The only way to assure you are getting enough vitamin D is to have your blood tested for the 25-hydroxy form of the vitamin, or 25(OH)D. One frequently asked question is, “What 25(OH)D level should I have?” There is considerable controversy on the subject, briefly summarized here:

  • The Institute of Medicine (IOM) guidelines, used by many laboratories for analyzing test results, classify blood 25(OH)D levels as follows: < 30 nmol/L as “deficient”; 30–50 nmol/L as “insufficient”; and 50–75 nmol/L as “sufficient.”[50]
  • However, many experts believe the IOM recommendations for 25(OH)D are too low. They argue that the level indicating sufficiency should be 75 nmol/L (30 ng/mL) or higher.[6],[9],[51],[52],[53],[54],[55]
  • The average 25(OH)D concentration in the Maasai people, who live a pastoral lifestyle in East Africa, is about 115 nmol/L (46 ng/mL).[56] This may be the “natural” 25(OH)D level experienced by our Paleolithic ancestors, who lived near the equator and wore minimal clothing.

Individuals with limited sun exposure will likely need to take a vitamin D supplement to meet their needs.[57] The recommended dietary allowance (RDA) is 600 IU of vitamin D per day for adults up to age 70, and 800 IU daily thereafter.[54] However, 800 IU per day is not sufficient to correct pre-existing vitamin D deficiencies.[58],[59],[60]

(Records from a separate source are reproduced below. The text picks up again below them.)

Lemma close_calls p db0 mia backing l : forall st D st',
  closing db0 mia backing st D ->
  (forall i c, i ∈ l -> objs (call_orders db0) !! i = Some c -> debt_type c = mia) ->
  foldM (close_call p) st l = Ok st' ->
  exists D', closing db0 mia backing st' D' /\
    (forall i c, objs (call_orders st'.2) !! i = Some c -> objs (call_orders st.2) !! i = Some c) /\
    forall i, i ∈ l -> objs (call_orders st'.2) !! i = None.
Proof.
  induction l as [|i l IH]; simpl; intros st D st' HC Hmia H; inv_results.
  - exists D. split_and!; [done|done|]. intros i Hi. by apply not_elem_of_nil in Hi.
  - rename a into st1. destruct (close_call_step _ _ _ _ _ _ _ _ HC (fun c => Hmia i c (list_elem_of_here _ _)) H0)
      as (D1 & HC1 & Hdel).
    destruct (IH st1 D1 st' HC1) as (D2 & HC2 & Hsub & Hgone); [|done|].
    { intros j c Hj. apply Hmia. by apply list_elem_of_further. }
    exists D2. split_and!; [done| |].
    + intros j c Hj%Hsub. rewrite Hdel in Hj. by apply lookup_delete_Some in Hj as [_ ?].
    + intros j Hj. apply elem_of_cons in Hj as [->|Hj]; [|by apply Hgone].
      destruct (objs (call_orders st'.2) !! i) as [c|] eqn:Hc; [|done].
      apply Hsub in Hc. by rewrite Hdel, lookup_delete_eq in Hc.
Qed.

Lemma put_fund_moves db i b (upd : asset_bitasset_data_object -> asset_bitasset_data_object) :
  objs (bitassets db) !! i = Some b -> bit_options (upd b) = bit_options b ->
  (has_settlement (upd b) = false -> settlement_fund (upd b) = 0) ->
  moves db (db <| bitassets ::= fun t => tbl_modify t i upd |>) (fun a =>
    amount_in a (Asset (settlement_fund (upd b) - settlement_fund b)
                   (short_backing_asset (bit_options b)))).
Proof.
  intros Hb Ho Hf [[]]. split_and!; [split; try done|done|].
  { intros j bj. simpl. intros [(<- & x & Hx & ->)|[_ ?]]%lookup_alter_Some; [|eauto].
    simplify_eq. exact Hf. }
  intros a. unfold unbacked, holdings, supply, fees_of, dynamic_of; simpl.
  rewrite map_sum_alter, Hb. simpl. unfold fund_part. rewrite Ho, amount_in_sub. lia.
Qed.

(** The supply of the asset [a] put back to [x]. *)
Lemma restore_supply_moves db a ao d x :
  objs (assets db) !! a = Some ao ->
  objs (dynamic_data db) !! dynamic_asset_data_id ao = Some d ->
  let db' := db <| dynamic_data ::= fun t =>
    tbl_modify t (dynamic_asset_data_id ao) (fun d => d <| current_supply := x |>) |> in
  moves db db' (fun c => amount_in c (Asset (current_supply d - x) a)) /\
  (wf_assets db -> supply db' a = x).
Proof.
  intros Ha Hd. cbv zeta. cbv [update]. rewrite (tbl_modify_const _ _ _ _ Hd). split.
  - eapply moves_eq; [exact (put_dynamic_moves db a ao d (d <| current_supply := x |>) Ha Hd)|].
    intros c. simpl. rewrite !Z.sub_diag, core_in_0.
    replace (0 - (x - current_supply d)) with (current_supply d - x) by lia. lia.
  - intros Hwf. trans (supply (put_dynamic db ao (d <| current_supply := x |>)) a); [done|].
    rewrite (put_dynamic_supply db a ao d) by done. unfold amount_in, supply; simpl.
    rewrite N.eqb_refl. unfold dynamic_of. rewrite Ha. simpl. rewrite Hd. lia.
Qed.

Lemma has_settlement_different b :
  asset_id (base (bit_settlement_price b)) <> asset_id (quote (bit_settlement_price b)) ->
  has_settlement b = true.
Proof.
  unfold has_settlement, is_null, price_eqb. intros Hne. simpl.
  destruct (N.eqb_spec (asset_id (base (bit_settlement_price b))) CORE_ASSET),
    (N.eqb_spec (asset_id (quote (bit_settlement_price b))) CORE_ASSET); simpl; congruence.
Qed.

To reach a 25(OH)D blood level of at least 75 nmol/L (30 ng/mL) – the level advised by many experts, as discussed above – requires at least 1,000–2,000 IU per day of supplemental vitamin D, or even more in some individuals.[61],[62],[63],[64],[65],[66],[67] Supplemental vitamin D doses up to 4,000 IU per day are considered safe for adults.[54]

The form of vitamin D is also important: the studies cited herein mainly utilized vitamin D3 (cholecalciferol), which is superior to vitamin D2 (ergocalciferol). Cholecalciferol raises blood levels more effectively and is more active biologically than ergocalciferol.[68]

In sum, supplementation to correct vitamin D deficiency can help reduce age-related bone loss, prevent seasonal mood fluctuations, and support better health in individuals with autoimmune conditions. So for optimal health, consider having your blood tested for vitamin D, and grab a little sunshine – whether from the sun or from a bottle!